2023年12月27日 党中央委員会第8期第9回総会拡大会議の開幕を報道

 

 本日の「労働新聞」は、標記会議が12月26日、党中央委員会本部庁舎において開始されたこと及びその初日の状況に関する記事を掲載した。

 昨年末に開催の第6回全員会議と比較した、その概況・特徴は、次のとおりである。

  • 会期:昨年は12月26日~31日。今年も31日までとすれば、会期は6日間となる。
  • 参加者:常務委員会委員、政治局委と候補委員、中央委員会委員と候補委員の参加者に加え、傍聴者として、「党中央委員会部署の幹部、省、中央機関、道級指導的機関、市、郡、重要工場、企業所の責任幹部、今年の農業生産で模範的な市・郡農業経営委員長」をあげている。このうち、下線部は昨年にはなく、今年の農業重視姿勢を反映したものであろう。
  • 金正恩への言及:「会議に参席された」とした上で、「政治局の委任により・・会議を司会された」と報道(第6回会議時と同じ)。
  • 議題:「①2023年度の党および国家政策実行状況の総括と2024年度の闘争方向、②2023年度の国家予算執行状況と2024年度の国家予算案、③現時期の党の指導的機能を強化するための一連の問題など、6の主要議案」と報道(丸括弧数字は筆者付記)。具体的言及のなかった残り3議題は、これまでに同会議への上程が予告されている偵察衛星打ち上げ計画、農業機械開発製造計画及び恒例の組織問題(人事)の公算が大。③の「党の指導的機能強化」の具体的内容が注目される。
  • 第1議題審議状況:金正恩が「2023年度の党および国家政策の実行状況に対する報告」を実施(内容については後述)。当初議題に含まれていた「24年度の闘争方向」に言及されていないのは、単なる省略か、あるいは、それについては別途討議の予定かは判然としない。後者、すなわち、まず今年の総括をしっかり踏まえた上で来年の課題を討議という可能性もありえよう。
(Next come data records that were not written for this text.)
(* ===== verification/Keepalive.v ===== *)
(** * Link keepalive timing

    Models [rns-link/src/keepalive.rs] and the keepalive constants of
    [rns-link/src/constants.rs].  Instants and durations are nanosecond
    counts; the clock and the random jitter are arguments. *)

From S2P Require Import Prelude F64.
From stdpp Require Import prelude list.
From Stdlib Require Import SpecFloat.

Open Scope Z_scope.

Definition KEEPALIVE_MAX_RTT : f64 := f_lit 7 4.
Definition KEEPALIVE_TIMEOUT_FACTOR : f64 := f_of_Z 4.
Definition STALE_GRACE : f64 := f_of_Z 5.
Definition KEEPALIVE_MAX : f64 := f_of_Z 360.
Definition KEEPALIVE_MIN : f64 := f_of_Z 5.
Definition KEEPALIVE_DEFAULT : f64 := f_of_Z 360.
Definition STALE_FACTOR : f64 := f_of_Z 2.
Definition STALE_TIME_DEFAULT : f64 := f_of_Z 720.

(** [Instant::saturating_duration_since] *)
Definition since (now earlier : Z) : Z := Z.max 0 (now - earlier).

Record KeepaliveState := mkKeepalive {
  keepalive_interval : Z;
  stale_time : Z;
  ka_initiator : bool;
  last_inbound : Z;
  last_keepalive_sent : option Z;
  last_data : Z;
  last_outbound : option Z;
  last_proof : option Z;
  ka_activated_at : option Z;
  jitter_offset : Z;
  jitter_negative : bool;
}.

(** [jitter_frac] is drawn from [-0.1..0.1]. *)
Definition ka_new {E} (is_initiator : bool) (jitter_frac : f64) (now : Z) : res E KeepaliveState :=
  let* interval := secs KEEPALIVE_DEFAULT in
  let* stale := secs STALE_TIME_DEFAULT in
  let* jitter := secs (f_mul (f_abs jitter_frac) KEEPALIVE_DEFAULT) in
  Ok (mkKeepalive interval stale is_initiator now None now None None None jitter (f_lt jitter_frac f_zero)).

Definition update_from_rtt {E} (k : KeepaliveState) (rtt : Z) (jitter_frac : f64) : res E KeepaliveState :=
  let rtt_secs := as_secs_f64 rtt in
  let scale_factor := f_div KEEPALIVE_MAX KEEPALIVE_MAX_RTT in
  let interval := f_clamp (f_mul rtt_secs scale_factor) KEEPALIVE_MIN KEEPALIVE_MAX in
  let* keepalive := secs interval in
  let* stale := secs (f_mul interval STALE_FACTOR) in
  let* jitter := secs (f_mul (f_abs jitter_frac) interval) in
  Ok (mkKeepalive keepalive stale (ka_initiator k) (last_inbound k) (last_keepalive_sent k) (last_data k) (last_outbound k)
        (last_proof k) (ka_activated_at k) jitter (f_lt jitter_frac f_zero)).

Definition with_inbound (k : KeepaliveState) (t : Z) : KeepaliveState :=
  mkKeepalive (keepalive_interval k) (stale_time k) (ka_initiator k) t (last_keepalive_sent k) (last_data k) (last_outbound k)
    (last_proof k) (ka_activated_at k) (jitter_offset k) (jitter_negative k).
Definition with_data (k : KeepaliveState) (t : Z) : KeepaliveState :=
  mkKeepalive (keepalive_interval k) (stale_time k) (ka_initiator k) (last_inbound k) (last_keepalive_sent k) t (last_outbound k)
    (last_proof k) (ka_activated_at k) (jitter_offset k) (jitter_negative k).
Definition with_outbound (k : KeepaliveState) (t : option Z) : KeepaliveState :=
  mkKeepalive (keepalive_interval k) (stale_time k) (ka_initiator k) (last_inbound k) (last_keepalive_sent k) (last_data k) t
    (last_proof k) (ka_activated_at k) (jitter_offset k) (jitter_negative k).
Definition with_proof (k : KeepaliveState) (t : option Z) : KeepaliveState :=
  mkKeepalive (keepalive_interval k) (stale_time k) (ka_initiator k) (last_inbound k) (last_keepalive_sent k) (last_data k)
    (last_outbound k) t (ka_activated_at k) (jitter_offset k) (jitter_negative k).

Definition ka_record_inbound (k : KeepaliveState) (now : Z) : KeepaliveState := with_inbound k now.
Definition ka_record_data (k : KeepaliveState) (now : Z) : KeepaliveState := with_inbound (with_data k now) now.
Definition ka_record_outbound (k : KeepaliveState) (now : Z) : KeepaliveState := with_outbound k (Some now).
Definition ka_record_proof (k : KeepaliveState) (now : Z) : KeepaliveState := with_inbound (with_proof k (Some now)) now.

Definition mark_activated (k : KeepaliveState) (now : Z) : KeepaliveState :=
  mkKeepalive (keepalive_interval k) (stale_time k) (ka_initiator k) (last_inbound k) (last_keepalive_sent k) (last_data k)
    (last_outbound k) (last_proof k) (Some now) (jitter_offset k) (jitter_negative k).

Definition mark_keepalive_sent_at (k : KeepaliveState) (now : Z) : KeepaliveState :=
  mkKeepalive (keepalive_interval k) (stale_time k) (ka_initiator k) (last_inbound k) (Some now) (last_data k)
    (last_outbound k) (last_proof k) (ka_activated_at k) (jitter_offset k) (jitter_negative k).
Definition mark_keepalive_sent (k : KeepaliveState) (now : Z) : KeepaliveState := mark_keepalive_sent_at k now.
Definition record_keepalive_outbound (k : KeepaliveState) (now : Z) : KeepaliveState :=
  mark_keepalive_sent_at (with_outbound k (Some now)) now.

(** [KEEPALIVE_MIN] as a duration; the constant is in range. *)
Definition keepalive_floor : Z := default 0 (try_from_secs_f64 KEEPALIVE_MIN).

(** The interval with this link's jitter. *)
Definition jittered (k : KeepaliveState) : Z :=
  if jitter_negative k then Z.max (Z.max 0 (keepalive_interval k - jitter_offset k)) keepalive_floor
  else keepalive_interval k + jitter_offset k.

Definition should_send_keepalive_at (k : KeepaliveState) (now : Z) : bool :=
  let inbound_elapsed := since now (last_inbound k) in
  let outbound_elapsed :=
    match (match last_outbound k with Some t => Some t | None => ka_activated_at k end) with
    | Some baseline => since now baseline
    | None => inbound_elapsed
    end in
  let keepalive_elapsed := match last_keepalive_sent k with Some t => since now t | None => DURATION_LIMIT end in
  ka_initiator k && ((jittered k <=? inbound_elapsed) || (jittered k <=? outbound_elapsed)) && (jittered k <=? keepalive_elapsed).
Definition should_send_keepalive (k : KeepaliveState) (now : Z) : bool := should_send_keepalive_at k now.

Definition should_respond_to_keepalive_at (k : KeepaliveState) (now : Z) : bool :=
  negb (ka_initiator k) &&
  match last_outbound k with Some t => keepalive_interval k <=? since now t | None => true end.

(** The latest evidence that the peer is alive. *)
Definition latest_evidence (k : KeepaliveState) : Z :=
  let latest := last_inbound k in
  let latest := match last_proof k with Some p => if latest <? p then p else latest | None => latest end in
  match ka_activated_at k with Some a => if latest <? a then a else latest | None => latest end.

Definition is_stale_at (k : KeepaliveState) (now : Z) : bool := stale_time k <=? since now (latest_evidence k).
Definition is_stale (k : KeepaliveState) (now : Z) : bool := is_stale_at k now.

Definition stale_grace_timeout (rtt : Z) : Z :=
  dur_add (dur_mul rtt (f_to_usize KEEPALIVE_TIMEOUT_FACTOR)) (default 0 (try_from_secs_f64 STALE_GRACE)).

Definition since_inbound (k : KeepaliveState) (now : Z) : Z := since now (last_inbound k).

(** ** Lemmas *)

(** What the generator can return: a proper float of [-0.1..0.1]. *)
Definition jitter_ok (j : f64) : Prop :=
  valid_binary 53 1024 j = true ∧ f_is_nan j = false ∧ f_gt (f_abs j) (f_lit 1 10) = false.

Lemma jitter_lim j : jitter_ok j → f_lim (-56) (f_abs j).
Proof. intros (Hv & Hn & Hg). eapply f_gt_lim; [by apply valid_mag|exact Hg]. Qed.

Lemma interval_lim rtt : 0 ≤ rtt →
  f_lim (-44) (f_clamp (f_mul (as_secs_f64 rtt) (f_div KEEPALIVE_MAX KEEPALIVE_MAX_RTT)) KEEPALIVE_MIN KEEPALIVE_MAX).
Proof.
  intros Hr. apply f_clamp_lim; [|vm_compute; done|done]. apply f_mul_mag; [by apply as_secs_mag|]. vm_compute. done.
Qed.

(** Neither constructor nor rescaling panics. *)
Lemma ka_new_ok {E} i j now : jitter_ok j → ∃ k, ka_new i j now = @Ok E _ k ∧ ka_initiator k = i ∧ last_inbound k = now ∧
  last_keepalive_sent k = None ∧ ka_activated_at k = None ∧ last_outbound k = None ∧ 0 ≤ jitter_offset k ∧
  keepalive_interval k = 360 * NANOS ∧ stale_time k = 720 * NANOS.
Proof.
  intros Hj. unfold ka_new, secs.
  destruct (f_lim_secs (f_mul (f_abs j) KEEPALIVE_DEFAULT) (-46)) as (d & Hd & H0); [|lia|].
  { eapply (f_mul_lim _ _ (-56) (-44)); [by apply jitter_lim|vm_compute; done|lia|lia]. }
  rewrite Hd. cbn [res_bind]. by eexists.
Qed.

Lemma update_from_rtt_ok {E} k rtt j : jitter_ok j → 0 ≤ rtt →
  ∃ k', update_from_rtt k rtt j = @Ok E _ k' ∧ ka_initiator k' = ka_initiator k ∧ last_inbound k' = last_inbound k ∧
    last_keepalive_sent k' = last_keepalive_sent k ∧ ka_activated_at k' = ka_activated_at k ∧
    last_outbound k' = last_outbound k ∧ last_proof k' = last_proof k ∧ last_data k' = last_data k ∧
    0 ≤ keepalive_interval k' ∧ 0 ≤ stale_time k' ∧ 0 ≤ jitter_offset k'.
Proof.
  intros Hj Hr. unfold update_from_rtt, secs. pose proof (interval_lim rtt Hr) as Hi. set (x := f_clamp _ _ _) in *.
  destruct (f_lim_secs x (-44) Hi ltac:(lia)) as (d1 & H1 & P1).
  destruct (f_lim_secs (f_mul x STALE_FACTOR) (-41)) as (d2 & H2 & P2); [|lia|].
  { eapply (f_mul_lim _ _ (-44) (-51)); [done|vm_compute; done|lia|lia]. }
  destruct (f_lim_secs (f_mul (f_abs j) x) (-46)) as (d3 & H3 & P3); [|lia|].
  { eapply (f_mul_lim _ _ (-56) (-44)); [by apply jitter_lim|done|lia|lia]. }
  rewrite H1, H2, H3. cbn [res_bind]. eexists. split; [reflexivity|]. by cbn.
Qed.
(* ===== verification/Handshake.v ===== *)
(** * The link handshake messages

    Models [rns-link/src/handshake.rs]: the request and proof payloads, the
    link identifier and the key agreement.  Keys drawn at random by the code
    are arguments; zeroisation is not modelled. *)

From S2P Require Import Prelude Wire Packet LinkSignalling Receipt Token Ifac F64 Channel LinkChannel Identity.
From stdpp Require Import prelude list.

Open Scope Z_scope.

Definition LINK_MTU_SIZE : nat := 3.
Definition DEFAULT_MODE : Z := MODE_AES256_CBC.
Definition ENABLED_MODES : list Z := [MODE_AES256_CBC].

Inductive HandshakeError :=
| HSignalling (e : LinkSignallingError)
| HTooShort
| HInvalidLength (n : nat)
| HInvalidSignature
| HKeyDerivation (e : LinkKeyError)
| HUnsupportedMode (m : Z).

(** The X25519 keys of a link are those of the identities. *)
Definition link_x25519 `{Curve25519} : X25519 := {|
  x_private := bytes;
  x_public := bytes;
  x_public_of := x_pub;
  x_exchange := x_dh;
|}.
Lemma link_x25519_laws `{CL : Curve25519Laws} : X25519Laws link_x25519.
Proof. split. apply x_dh_agree. Qed.

Section handshake.
Context `{Digest} `{Ed25519} `{!Ed25519Keys} `{Ed25519Signer} `{Curve25519} `{Hkdf}.

Record EphemeralKeys := mkEph {
  x25519_prv : bytes;
  x25519_pub : bytes;
  ed25519_prv : bytes;
  ed25519_pub : verifying_key;
}.

(** [EphemeralKeys::generate], from the two secrets it draws. *)
Definition eph_generate (x_secret ed_secret : bytes) : EphemeralKeys :=
  mkEph x_secret (x_pub x_secret) ed_secret (ed_public ed_secret).

Record LinkRequestData := mkLR { peer_x25519 : bytes; peer_ed25519 : bytes; lr_signalling : SignallingData }.

Definition lr_pack {E} (keys : EphemeralKeys) (s : SignallingData) : res E bytes :=
  let* trailer := sd_pack s in
  Ok (x25519_pub keys ++ vk_bytes (ed25519_pub keys) ++ trailer).

(** The trailer, or the default for the body without one. *)
Definition trailer_or_default {E} (data : bytes) (body : nat) : res E SignallingData :=
  let standard := sd_new DEFAULT_MODE (Z.of_nat MTU) in
  if decide (length data = body + LINK_MTU_SIZE)%nat then
    let* t := slice data body (body + LINK_MTU_SIZE) in
    let* s := sd_unpack t in
    Ok (default standard s)
  else Ok standard.

Definition lr_unpack (data : bytes) : res HandshakeError LinkRequestData :=
  if decide (length data < ECPUBSIZE)%nat then Err HTooShort else
  if decide (length data ≠ ECPUBSIZE ∧ length data ≠ ECPUBSIZE + LINK_MTU_SIZE)%nat then Err (HInvalidLength (length data)) else
  let* _ := map_err HSignalling (parse_request_signalling data) in
  let* a := slice data 0 32 in let* x := copy_array 32 a in
  let* b := slice data 32 64 in let* e := copy_array 32 b in
  let* s := trailer_or_default data ECPUBSIZE in
  Ok (mkLR x e s).

Definition compute_link_id {E} (destination_hash request_data : bytes) : res E bytes :=
  let data_len := Nat.min (length request_data) ECPUBSIZE in
  let* d := slice_to request_data data_len in
  truncated_hash ([2] ++ destination_hash ++ [0] ++ d).

Definition compute_link_id_from_raw {E} (raw : bytes) (ht : HeaderType) : res E bytes := link_id_from_raw raw ht.

Record LinkProofData := mkLP { lp_signature : bytes; responder_x25519_pub : bytes; lp_signalling : SignallingData }.

Definition proof_signed_data (link_id responder_pub identity_pub trailer : bytes) : bytes :=
  link_id ++ responder_pub ++ identity_pub ++ trailer.

Definition lp_create {E} (identity_signing_key responder_pub identity_pub link_id : bytes) (s : SignallingData) : res E LinkProofData :=
  let* sig_bytes := sd_pack s in
  Ok (mkLP (ed_sign identity_signing_key (proof_signed_data link_id responder_pub identity_pub sig_bytes)) responder_pub s).

Definition lp_create_with {E} (sign_fn : bytes → bytes) (responder_pub identity_pub link_id : bytes) (s : SignallingData)
    : res E LinkProofData :=
  let* sig_bytes := sd_pack s in
  Ok (mkLP (sign_fn (proof_signed_data link_id responder_pub identity_pub sig_bytes)) responder_pub s).

Definition lp_pack {E} (p : LinkProofData) : res E bytes :=
  let* trailer := sd_pack (lp_signalling p) in
  Ok (lp_signature p ++ responder_x25519_pub p ++ trailer).

Definition lp_unpack (data : bytes) : res HandshakeError LinkProofData :=
  if decide (length data < 96)%nat then Err HTooShort else
  if decide (length data ≠ 96 ∧ length data ≠ 96 + LINK_MTU_SIZE)%nat then Err (HInvalidLength (length data)) else
  let* _ := map_err HSignalling (parse_proof_signalling data) in
  let* a := slice data 0 64 in let* sg := copy_array 64 a in
  let* b := slice data 64 96 in let* x := copy_array 32 b in
  let* s := trailer_or_default data 96 in
  Ok (mkLP sg x s).

Definition lp_validate {E} (p : LinkProofData) (key : verifying_key) (link_id peer_ed25519_pub : bytes) : res E bool :=
  let* sig_bytes := sd_pack (lp_signalling p) in
  Ok (ed_verify key (proof_signed_data link_id (responder_x25519_pub p) peer_ed25519_pub sig_bytes) (lp_signature p)).

Definition perform_handshake (my_prv peer_pub link_id : bytes) (mode : Z) : res LinkKeyError LinkKeys :=
  derive (H:=link_x25519) my_prv peer_pub link_id mode.
End handshake.

(** ** Lemmas *)

Section handshake_facts.
Context `{DL : DigestLaws} `{E : Ed25519} `{K : !Ed25519Keys} `{S : Ed25519Signer} `{KL : !Ed25519KeysLaws K S} `{SL : !Ed25519SignerLaws S}
  `{CL : Curve25519Laws} `{HL : HkdfLaws}.

(** The signalling every endpoint offers. *)
Definition base_signalling : SignallingData := mkSig 1 500.
Lemma base_is : sd_new DEFAULT_MODE (Z.of_nat MTU) = base_signalling.
Proof. reflexivity. Qed.
Lemma base_pack {X} : sd_pack base_signalling = @Ok X _ [32; 1; 244].
Proof. reflexivity. Qed.

Lemma parse_base body legacy : length body = legacy → ls_parse (body ++ [32; 1; 244]) legacy = Ok (mkLinkSig 1 LinkMtu_BASE true).
Proof.
  intros Hl. unfold ls_parse. rewrite decide_False by (rewrite length_app; simpl; lia).
  rewrite decide_False by (rewrite length_app; simpl; lia). rewrite slice_from_ok by (rewrite length_app; simpl; lia).
  rewrite drop_app_length' by done. reflexivity.
Qed.

Lemma trailer_base {X} body n : length body = n → trailer_or_default (body ++ [32; 1; 244]) n = @Ok X _ base_signalling.
Proof.
  intros Hl. unfold trailer_or_default. rewrite decide_True by (rewrite length_app; unfold LINK_MTU_SIZE; simpl; lia).
  rewrite (slice_at body [32; 1; 244] []) by (rewrite ?app_nil_r; done || simpl; unfold LINK_MTU_SIZE; lia). reflexivity.
Qed.

(** Both forms of a request are read back. *)
Lemma lr_unpack_pack keys : length (x25519_pub keys) = 32%nat →
  ∃ d, lr_pack keys base_signalling = @Ok HandshakeError _ d ∧ d = x25519_pub keys ++ vk_bytes (ed25519_pub keys) ++ [32; 1; 244] ∧
    length d = 67%nat ∧ lr_unpack d = Ok (mkLR (x25519_pub keys) (vk_bytes (ed25519_pub keys)) base_signalling).
Proof.
  intros Hx. pose proof (vk_length (ed25519_pub keys)) as Hv. unfold lr_pack. rewrite base_pack. cbn [res_bind]. eexists.
  split; [reflexivity|]. split; [done|]. split; [rewrite !length_app, Hx, Hv; done|]. unfold lr_unpack.
  assert (Hlen : length (x25519_pub keys ++ vk_bytes (ed25519_pub keys) ++ [32; 1; 244]) = 67%nat) by (rewrite !length_app, Hx, Hv; done).
  rewrite Hlen. rewrite !decide_False by (unfold ECPUBSIZE, LINK_MTU_SIZE; lia).
  assert (Hb : length (x25519_pub keys ++ vk_bytes (ed25519_pub keys)) = 64%nat) by (rewrite length_app; lia).
  rewrite app_assoc. unfold parse_request_signalling. rewrite parse_base by done. cbn [map_err res_bind].
  rewrite (trailer_base (X:=HandshakeError) _ ECPUBSIZE Hb). rewrite <- app_assoc.
  rewrite (slice_at [] (x25519_pub keys) (vk_bytes (ed25519_pub keys) ++ [32; 1; 244])) by (done || simpl; lia). cbn [res_bind].
  rewrite copy_array_ok by done. cbn [res_bind].
  rewrite (slice_at (x25519_pub keys) (vk_bytes (ed25519_pub keys)) [32; 1; 244]) by (done || lia). cbn [res_bind].
  rewrite copy_array_ok by done. done.
Qed.

Lemma lp_unpack_base sg x : length sg = 64%nat → length x = 32%nat →
  lp_unpack (sg ++ x ++ [32; 1; 244]) = Ok (mkLP sg x base_signalling) ∧
  parse_proof_signalling (sg ++ x ++ [32; 1; 244]) = Ok (mkLinkSig 1 LinkMtu_BASE true).
Proof.
  intros Hs Hx. assert (Hb : length (sg ++ x) = 96%nat) by (rewrite length_app; lia).
  assert (Hp : parse_proof_signalling (sg ++ x ++ [32; 1; 244]) = Ok (mkLinkSig 1 LinkMtu_BASE true)).
  { rewrite app_assoc. by apply parse_base. }
  split; [|done]. unfold lp_unpack.
  assert (Hlen : length (sg ++ x ++ [32; 1; 244]) = 99%nat) by (rewrite !length_app, Hs, Hx; done).
  rewrite Hlen, !decide_False by (unfold LINK_MTU_SIZE; lia). rewrite Hp. cbn [map_err res_bind].
  replace (trailer_or_default (sg ++ x ++ [32; 1; 244]) 96) with (@Ok HandshakeError _ base_signalling) by (rewrite app_assoc; by rewrite trailer_base).
  rewrite (slice_at [] sg (x ++ [32; 1; 244])) by (done || simpl; lia). cbn [res_bind]. rewrite copy_array_ok by done. cbn [res_bind].
  rewrite (slice_at sg x [32; 1; 244]) by (done || lia). cbn [res_bind]. by rewrite copy_array_ok.
Qed.

Lemma compute_link_id_ok {X} dest data : (64 ≤ length data)%nat →
  compute_link_id dest data = @Ok X _ (take 16 (sha256 ([2] ++ dest ++ [0] ++ take 64 data))).
Proof.
  intros Hl. unfold compute_link_id. rewrite slice_to_ok by lia. cbn [res_bind]. unfold ECPUBSIZE.
  rewrite Nat.min_r by lia. apply truncated_hash_ok.
Qed.
Lemma compute_link_id_length {X} dest data id : compute_link_id dest data = @Ok X _ id → length id = 16%nat.
Proof.
  unfold compute_link_id. rewrite slice_to_ok by lia. cbn [res_bind]. rewrite truncated_hash_ok. intros [= <-].
  rewrite length_take, sha256_length. lia.
Qed.

(** The identifier the endpoints compute from the request is the one a relay
    computes from any packet that carries it, whatever the trailer. *)
Lemma link_id_wire {X} h data : header_ok h → (64 ≤ length data)%nat →
  packet_type (flags h) = LinkRequest → destination_type (flags h) = Single → context h = CtxNone →
  link_id_from_raw (header_pack h ++ data) (header_type (flags h)) = @compute_link_id _ X (destination_hash h) data.
Proof.
  intros Hh Hl Hp Hd Hc. rewrite compute_link_id_ok by done. unfold link_id_from_raw. rewrite hashable_part_packed by done. cbn [res_bind].
  rewrite truncated_hash_ok. do 3 f_equal. destruct Hh as (_ & [Hdl _] & _). unfold hash_stable. rewrite Hp, Hd, Hc. cbn [to_byte].
  set (nib := Z.lor _ _). replace nib with 2 by reflexivity. rewrite !length_app, Hdl. unfold ECPUBSIZE. case_decide as Hx.
  - rewrite !app_assoc, take_app, !length_app, Hdl. rewrite <- !app_assoc, (take_ge ([2] ++ _)) by (rewrite !length_app, Hdl; simpl; lia).
    rewrite <- !app_assoc. do 4 f_equal. simpl. lia.
  - simpl in Hx. by rewrite take_ge by lia.
Qed.

(** *** Reading arbitrary bytes *)

Lemma parse_no_panic data legacy : ls_parse data legacy ≠ Panic.
Proof.
  unfold ls_parse. case_decide; [done|]. case_decide; [done|]. rewrite slice_from_ok by lia. cbn [res_bind]. unfold sd_unpack.
  assert (Hl : length (drop legacy data) = 3%nat) by (rewrite length_drop; lia). rewrite decide_False by lia.
  destruct (drop legacy data) as [|a [|b [|c []]]]; try done.
  rewrite (idx_ok _ 0 a), (idx_ok _ 1 b), (idx_ok _ 2 c) by done. cbn [res_bind expect sd_mtu sd_mode].
  set (w := Z.land _ MAX_SIGNALLED_LINK_MTU). unfold try_from_signal. destruct (w =? 0); [done|]. by destruct (_ && _).
Qed.
Lemma mdu_no_panic m : checked_mdu m ≠ Panic.
Proof.
  unfold checked_mdu. destruct (mtu_get m <=? USIZE_MAX); [|done]. cbn [res_bind].
  destruct (n ← checked_add _ _; _) as [o|]; [|done]. cbn [ok_or res_bind]. by destruct (n ← checked_sub _ _; _).
Qed.

Lemma trailer_no_panic {X} data n : ∃ s, trailer_or_default data n = @Ok X _ s.
Proof.
  unfold trailer_or_default. case_decide as Hl; [|by eexists]. unfold LINK_MTU_SIZE in *. rewrite slice_ok by lia. cbn [res_bind].
  assert (H3 : length (take (n + 3 - n) (drop n data)) = 3%nat) by (rewrite length_take, length_drop; lia).
  unfold sd_unpack. rewrite decide_False by lia. destruct (take _ _) as [|a [|b [|c []]]]; try done. eexists. reflexivity.
Qed.

(** A proof that unpacks is a signature, a key and the trailer. *)
Lemma lp_unpack_inv data :
  match lp_unpack data with
  | Ok p => ∃ trailer, data = lp_signature p ++ responder_x25519_pub p ++ trailer ∧ length (lp_signature p) = 64%nat ∧
      length (responder_x25519_pub p) = 32%nat
  | Err _ => True
  | Panic => False
  end.
Proof.
  unfold lp_unpack. case_decide; [done|]. case_decide; [done|].
  pose proof (parse_no_panic data 96) as Hp. unfold parse_proof_signalling. destruct (ls_parse data 96) as [s|e|]; [|done|done]. cbn [map_err res_bind].
  rewrite (slice_ok data 0 64), (slice_ok data 64 96) by lia. cbn [res_bind].
  rewrite !copy_array_ok by (rewrite length_take, length_drop; lia). cbn [res_bind].
  destruct (trailer_no_panic (X:=HandshakeError) data 96) as [s' ->]. cbn [res_bind lp_signature responder_x25519_pub].
  exists (drop 96 data). rewrite !length_take, !length_drop. split; [|lia]. rewrite drop_0. change (64 - 0)%nat with 64%nat. change (96 - 64)%nat with 32%nat.
  rewrite <- (take_drop 64 data) at 1. f_equal. rewrite <- (take_drop 32 (drop 64 data)) at 1. by rewrite drop_drop.
Qed.
End handshake_facts.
   金正恩の「報告」に続き、「各部門の指導幹部の討論および書面討論があった」とされる。討論参加者の氏名は記事中にはないが、添付写真には、金徳訓総理、崔竜海常任委員長、趙勇元組織秘書、強純男国防相ともう一人(顔に見覚えあるが特定できず。副総理だったような)の5人が演説している写真が含まれているので、この5人が討論を行ったのであろう。

  • 金正恩「報告」の主な内容:「人民経済全般の発展指標を詳細に紹介し、科学、教育、保健医療、スポーツなど文化部門で達成された自負するに値する成果に言及」するとともに「党建設と国家主権活動、政治、国防、外交分野でもたらされた新しい変化と進展について評価」した上で、「2023年を国力向上において、国威宣揚において共和国の栄光に輝く発展道程に大きな足跡を刻んだ名実共に偉大な転換の年、偉大な変革の年」と自賛。同時に「今年、党および国家政策の実行で発露した一連の偏向とその原因、教訓を発展的観点から深く分析、総括」。

 同記事は、最後に「会議は継続される」としており、全般的評価を示すのは尚早であるが、以上の報道を見る限りでは、今年の成果については、概して肯定的な評価がなされていると思われる。

 また、金正恩の「存在感」については、昨年の第6回会議の際は、同人が第1議題に関し、初日から3日目まで、22年の総括と「23年度に達成すべき重点目標と実行方途」をまとめて報告した上で、討論に入っており、それに比すると、今年の金正恩の冒頭「報告」は、相当簡略化されたといえる。本年6月開催の第8回会議に際して、「司会」の表現及び「報告」をはじめとする発言に関する報道がなかったことに比すれば、旧に復したとも言えるが、全体として見ると、従前よりはやや薄められた印象を否めない。今次会議は、衆知を集めるとの側面が一層強調される傾向で運営されるのではないだろうか。